The American Civil Liberties Union of Oklahoma has called for an immediate moratorium on executions in the state after an inmate died of a massive heart attack 43 minutes after his execution began.
The state of Oklahoma was using a new drug protocol for the first time in Tuesday night's execution of Clayton Lockett. Department of Corrections Director Robert Patton stopped the execution after about 20 minutes, and Lockett later died of a heart attack.
The ACLU of Oklahoma, which was not a party in a legal challenge over Oklahoma's law that keeps the source of execution drugs confidential, called for a "full and open" investigation into Tuesday's execution.
"We hope that courts will reconsider whether transparency about the drugs used in executions is required as a matter of law.
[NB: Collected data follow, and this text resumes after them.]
Lemma semop_one_typed W t set i op access l :
  ns_ok (lib_ns l) → sleeps W (lib_ns l) → awake (ns_env (lib_ns l)) t = true → W op ∨ 0 < op →
  let l' := (semop_one t set (mk_sembuf i op 0) access l).2 in ns_ok (lib_ns l') ∧ sleeps W (lib_ns l').
Proof.
  intros O P Ht Hop. unfold semop_one. assert (fresh_memory None None (lib_ns l)) as Hm by done.
  pose proof (semtimedop_ok t (set_id (lib_sets l set)) [mk_sembuf i op 0] None None access _ O Ht Hm) as Hc. destruct (semtimedop _ _ _ _ _ _ _) as [r n']. destruct Hc as (O' & G & Hr).
  split; [done|]. intros q Hq. simpl in Hq. destruct (decide (q = t)) as [->|Hne].
  - destruct r as [r|]; [congruence|]. destruct Hr as [(j & a & Ha & Hin & _) Hs]. simpl. rewrite Hs. destruct Hop as [Hop|Hop]; [by exists i, op|]. exfalso.
    destruct (n_inv _ _ O' j a Ha) as [[I B] _]. specialize (B t Hin). unfold blocked, queue_of in B. simpl in B. rewrite Hs in B. simpl in B. unfold blocks in B. simpl in B.
    pose proof (at_num_range _ i (s_vals _ I)) as Hv. simpl in Hv. rewrite (proj2 (Z.eqb_neq op 0)), (proj2 (Z.ltb_ge _ 0)) in B by lia. simpl in B. by destruct (_ || _).
  - destruct (proj2 (G q ltac:(congruence)) Hq) as [Hq' Eq]. simpl. rewrite Eq. by apply P.
Qed.

(** A step of the library: a call by a task that runs, or the end of a call by a
    task that was woken or interrupted.  [M] says which numbers of signals are
    sent. *)
Inductive lib_step (M : Z → Prop) : lib → outcome * lib → Prop :=
  | step_fill l set n tries mem security : Forall (λ x, free_index x.2) tries → lib_step M l (sem_fill_set set n tries mem security l)
  | step_empty l set access : lib_step M l (sem_empty_set set access l)
  | step_unpack l set sem1 args : lib_step M l (sem_unpack_set set sem1 args l)
  | step_init l set i v access : lib_step M l (sem_init_index set i v access l)
  | step_init_all l set v access : lib_step M l (sem_init_all set v access l)
  | step_wait l t set i access : awake (ns_env (lib_ns l)) t = true → lib_step M l (sem_wait_index t set i access l)
  | step_signal l t set i m access : awake (ns_env (lib_ns l)) t = true → M m → lib_step M l (sem_signal_index t set i m access l)
  | step_returns l t set : waits (lib_ns l) t (set_id (lib_sets l set)) → lib_step M l (semop_returns t set l).

Lemma goes_on_sleeps W n n' : sleeps W n → goes_on None n n' → sleeps W n'.
Proof. intros P G q Hq. destruct (proj2 (G q ltac:(done)) Hq) as [Hq' Eq]. rewrite Eq. by apply P. Qed.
After tonight, there's no speculation needed to appreciate that there are fundamental failures in our execution process," said ACLU of Oklahoma Legal Director Brady Henderson.
"It is important to remember that the State of Oklahoma continues to deny relatively simple requests from condemned men to find out about the drugs that will be used to kill them. There are serious concerns about the lethal injection process in light of more and more botched executions conducted with questionable drugs from questionable sources, and an Oklahoma law now bars inmates (and everybody else) from finding out important information needed to ensure compliance with the Constitution. In other words, it puts a veil of secrecy over one of the most grave functions of state government--killing its own citizens. If we are to have executions at all, they must not be conducted like hastily thrown together human science experiments."
The Associated Press contributed to this report.